What the task asks
Print the records below from the first line through the line containing "A document is", both included, word for word.

=-=-=-=-=

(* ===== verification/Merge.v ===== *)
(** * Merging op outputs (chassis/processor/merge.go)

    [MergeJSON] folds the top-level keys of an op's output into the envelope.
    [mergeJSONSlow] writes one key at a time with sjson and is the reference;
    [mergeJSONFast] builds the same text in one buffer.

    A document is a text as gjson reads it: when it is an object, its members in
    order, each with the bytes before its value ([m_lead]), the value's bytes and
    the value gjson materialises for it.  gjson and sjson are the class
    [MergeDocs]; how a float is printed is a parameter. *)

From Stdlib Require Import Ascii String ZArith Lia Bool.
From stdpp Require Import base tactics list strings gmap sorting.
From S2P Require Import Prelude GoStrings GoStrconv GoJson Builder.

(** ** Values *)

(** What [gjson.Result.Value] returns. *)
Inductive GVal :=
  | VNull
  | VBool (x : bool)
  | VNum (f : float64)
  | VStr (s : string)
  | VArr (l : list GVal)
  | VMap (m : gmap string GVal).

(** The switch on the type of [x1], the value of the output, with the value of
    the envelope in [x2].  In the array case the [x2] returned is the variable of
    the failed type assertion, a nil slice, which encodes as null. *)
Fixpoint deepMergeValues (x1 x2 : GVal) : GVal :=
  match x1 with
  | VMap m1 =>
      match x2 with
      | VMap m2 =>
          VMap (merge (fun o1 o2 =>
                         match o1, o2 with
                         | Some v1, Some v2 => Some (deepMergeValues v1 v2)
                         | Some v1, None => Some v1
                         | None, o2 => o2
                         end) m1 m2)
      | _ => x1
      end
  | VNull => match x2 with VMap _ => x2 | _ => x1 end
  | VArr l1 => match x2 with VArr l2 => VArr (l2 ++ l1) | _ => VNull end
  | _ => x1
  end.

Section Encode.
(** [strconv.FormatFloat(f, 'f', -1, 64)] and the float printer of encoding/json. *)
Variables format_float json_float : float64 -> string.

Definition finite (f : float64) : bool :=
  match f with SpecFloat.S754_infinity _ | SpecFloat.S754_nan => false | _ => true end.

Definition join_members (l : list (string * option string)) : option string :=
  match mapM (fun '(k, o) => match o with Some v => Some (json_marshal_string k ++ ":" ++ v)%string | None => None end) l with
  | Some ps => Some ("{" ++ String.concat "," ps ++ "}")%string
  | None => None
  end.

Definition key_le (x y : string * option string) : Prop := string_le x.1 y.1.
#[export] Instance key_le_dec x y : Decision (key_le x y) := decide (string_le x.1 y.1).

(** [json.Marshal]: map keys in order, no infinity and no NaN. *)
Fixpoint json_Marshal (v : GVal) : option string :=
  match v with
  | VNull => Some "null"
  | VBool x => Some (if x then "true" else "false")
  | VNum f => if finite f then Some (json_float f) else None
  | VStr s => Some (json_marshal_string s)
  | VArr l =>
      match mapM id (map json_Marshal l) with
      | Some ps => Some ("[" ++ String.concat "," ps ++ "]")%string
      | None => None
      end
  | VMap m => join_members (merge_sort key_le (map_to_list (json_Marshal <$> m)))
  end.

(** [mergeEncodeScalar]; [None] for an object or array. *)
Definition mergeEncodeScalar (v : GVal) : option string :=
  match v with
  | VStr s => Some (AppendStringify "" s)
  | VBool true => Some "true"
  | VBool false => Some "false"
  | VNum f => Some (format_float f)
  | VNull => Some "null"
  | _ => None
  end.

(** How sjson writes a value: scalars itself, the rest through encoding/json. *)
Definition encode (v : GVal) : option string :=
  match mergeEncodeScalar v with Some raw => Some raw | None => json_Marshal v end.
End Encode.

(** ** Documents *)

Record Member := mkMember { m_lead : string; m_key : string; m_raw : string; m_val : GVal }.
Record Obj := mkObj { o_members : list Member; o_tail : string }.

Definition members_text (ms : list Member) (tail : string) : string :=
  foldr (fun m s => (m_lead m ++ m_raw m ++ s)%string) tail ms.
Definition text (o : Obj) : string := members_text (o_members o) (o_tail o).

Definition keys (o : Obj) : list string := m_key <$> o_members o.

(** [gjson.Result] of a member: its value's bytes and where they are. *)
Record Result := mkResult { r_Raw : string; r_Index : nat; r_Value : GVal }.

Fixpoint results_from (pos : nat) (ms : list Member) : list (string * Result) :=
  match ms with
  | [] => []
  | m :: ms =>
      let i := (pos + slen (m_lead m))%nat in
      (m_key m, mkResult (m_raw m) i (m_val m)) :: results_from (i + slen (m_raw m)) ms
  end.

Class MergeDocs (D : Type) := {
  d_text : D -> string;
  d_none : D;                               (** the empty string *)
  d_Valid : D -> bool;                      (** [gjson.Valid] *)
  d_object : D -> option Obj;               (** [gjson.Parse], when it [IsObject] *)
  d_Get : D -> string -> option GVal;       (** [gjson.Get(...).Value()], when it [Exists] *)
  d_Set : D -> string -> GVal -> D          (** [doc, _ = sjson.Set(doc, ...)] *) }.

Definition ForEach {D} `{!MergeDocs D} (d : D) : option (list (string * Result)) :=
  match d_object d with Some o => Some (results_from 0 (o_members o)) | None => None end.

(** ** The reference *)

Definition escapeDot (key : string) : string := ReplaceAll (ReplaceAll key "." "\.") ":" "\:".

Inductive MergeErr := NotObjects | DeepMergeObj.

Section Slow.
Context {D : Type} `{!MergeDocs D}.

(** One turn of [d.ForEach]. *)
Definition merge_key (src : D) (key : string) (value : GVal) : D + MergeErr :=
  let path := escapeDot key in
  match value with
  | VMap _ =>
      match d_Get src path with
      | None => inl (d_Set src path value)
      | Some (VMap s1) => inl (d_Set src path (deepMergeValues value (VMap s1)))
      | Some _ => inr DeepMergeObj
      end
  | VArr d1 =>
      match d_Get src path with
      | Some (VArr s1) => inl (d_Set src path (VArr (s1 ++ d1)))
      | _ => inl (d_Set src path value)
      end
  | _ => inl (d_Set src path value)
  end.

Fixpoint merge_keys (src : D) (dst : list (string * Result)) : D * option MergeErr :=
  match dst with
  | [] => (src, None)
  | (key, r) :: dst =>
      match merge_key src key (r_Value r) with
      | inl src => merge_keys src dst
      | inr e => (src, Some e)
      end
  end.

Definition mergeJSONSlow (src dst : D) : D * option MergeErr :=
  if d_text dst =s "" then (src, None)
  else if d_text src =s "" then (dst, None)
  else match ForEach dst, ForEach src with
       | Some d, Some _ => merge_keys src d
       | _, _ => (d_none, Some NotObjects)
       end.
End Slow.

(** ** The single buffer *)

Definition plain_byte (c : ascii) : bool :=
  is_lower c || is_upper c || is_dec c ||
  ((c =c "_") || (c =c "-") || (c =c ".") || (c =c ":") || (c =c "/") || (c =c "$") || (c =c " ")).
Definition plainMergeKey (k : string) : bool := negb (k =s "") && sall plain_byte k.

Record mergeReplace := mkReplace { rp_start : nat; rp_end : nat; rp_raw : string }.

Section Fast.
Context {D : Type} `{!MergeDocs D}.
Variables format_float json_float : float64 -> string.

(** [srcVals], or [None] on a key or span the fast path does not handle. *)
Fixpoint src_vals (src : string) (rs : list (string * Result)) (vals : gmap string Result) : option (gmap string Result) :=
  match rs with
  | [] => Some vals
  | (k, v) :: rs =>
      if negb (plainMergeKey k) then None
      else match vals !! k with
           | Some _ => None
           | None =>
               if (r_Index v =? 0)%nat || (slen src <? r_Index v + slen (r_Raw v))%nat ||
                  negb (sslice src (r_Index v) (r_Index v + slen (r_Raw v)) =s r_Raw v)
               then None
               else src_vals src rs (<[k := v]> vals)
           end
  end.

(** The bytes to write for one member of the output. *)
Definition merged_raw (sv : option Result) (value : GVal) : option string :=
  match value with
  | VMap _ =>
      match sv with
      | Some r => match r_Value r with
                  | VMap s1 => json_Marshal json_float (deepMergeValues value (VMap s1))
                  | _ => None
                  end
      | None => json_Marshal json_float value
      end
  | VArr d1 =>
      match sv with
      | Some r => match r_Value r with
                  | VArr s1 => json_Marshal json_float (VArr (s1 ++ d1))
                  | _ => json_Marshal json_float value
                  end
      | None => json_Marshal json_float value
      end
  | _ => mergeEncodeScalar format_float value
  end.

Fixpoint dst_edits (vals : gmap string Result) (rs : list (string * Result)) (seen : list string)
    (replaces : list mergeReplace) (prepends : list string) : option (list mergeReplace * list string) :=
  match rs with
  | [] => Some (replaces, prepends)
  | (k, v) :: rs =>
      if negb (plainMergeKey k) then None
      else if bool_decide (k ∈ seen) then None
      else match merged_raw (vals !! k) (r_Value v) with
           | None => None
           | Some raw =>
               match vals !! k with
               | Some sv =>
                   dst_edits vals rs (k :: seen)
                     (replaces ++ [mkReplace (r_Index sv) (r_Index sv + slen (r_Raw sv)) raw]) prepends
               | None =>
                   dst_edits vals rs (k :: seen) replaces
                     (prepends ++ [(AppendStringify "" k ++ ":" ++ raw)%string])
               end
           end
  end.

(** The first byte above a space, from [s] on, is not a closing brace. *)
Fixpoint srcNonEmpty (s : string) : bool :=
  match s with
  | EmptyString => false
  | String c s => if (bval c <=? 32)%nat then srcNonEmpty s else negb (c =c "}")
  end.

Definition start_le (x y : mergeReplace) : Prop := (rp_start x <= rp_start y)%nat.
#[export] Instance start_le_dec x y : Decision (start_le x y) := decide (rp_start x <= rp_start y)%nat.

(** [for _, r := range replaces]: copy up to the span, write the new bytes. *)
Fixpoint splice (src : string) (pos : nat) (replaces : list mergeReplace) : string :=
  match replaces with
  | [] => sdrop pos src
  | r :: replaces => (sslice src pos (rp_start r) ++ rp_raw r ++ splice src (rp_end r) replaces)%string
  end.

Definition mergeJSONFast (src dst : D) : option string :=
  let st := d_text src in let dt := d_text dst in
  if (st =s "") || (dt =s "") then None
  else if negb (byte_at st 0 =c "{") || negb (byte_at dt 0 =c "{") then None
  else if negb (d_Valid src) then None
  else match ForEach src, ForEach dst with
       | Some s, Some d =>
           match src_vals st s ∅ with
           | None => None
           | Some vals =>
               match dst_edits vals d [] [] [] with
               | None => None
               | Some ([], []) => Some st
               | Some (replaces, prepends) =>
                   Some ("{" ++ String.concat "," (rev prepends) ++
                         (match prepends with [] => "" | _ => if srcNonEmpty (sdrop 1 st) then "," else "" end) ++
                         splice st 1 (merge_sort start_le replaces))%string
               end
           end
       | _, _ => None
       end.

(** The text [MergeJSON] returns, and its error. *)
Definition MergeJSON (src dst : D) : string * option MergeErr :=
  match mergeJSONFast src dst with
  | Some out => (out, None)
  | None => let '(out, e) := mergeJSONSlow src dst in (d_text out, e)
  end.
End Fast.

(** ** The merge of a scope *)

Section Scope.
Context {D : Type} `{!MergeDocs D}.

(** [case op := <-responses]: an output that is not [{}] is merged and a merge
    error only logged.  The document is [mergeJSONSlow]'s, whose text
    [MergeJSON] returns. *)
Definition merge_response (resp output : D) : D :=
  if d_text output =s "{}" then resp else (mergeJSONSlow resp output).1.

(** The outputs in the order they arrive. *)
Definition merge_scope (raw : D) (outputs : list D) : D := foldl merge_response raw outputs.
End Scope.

=-=-=-=-=

Exercise answer
(* ===== verification/Merge.v ===== *)
(** * Merging op outputs (chassis/processor/merge.go)

    [MergeJSON] folds the top-level keys of an op's output into the envelope.
    [mergeJSONSlow] writes one key at a time with sjson and is the reference;
    [mergeJSONFast] builds the same text in one buffer.

    A document is a text as gjson reads it: when it is an object, its members in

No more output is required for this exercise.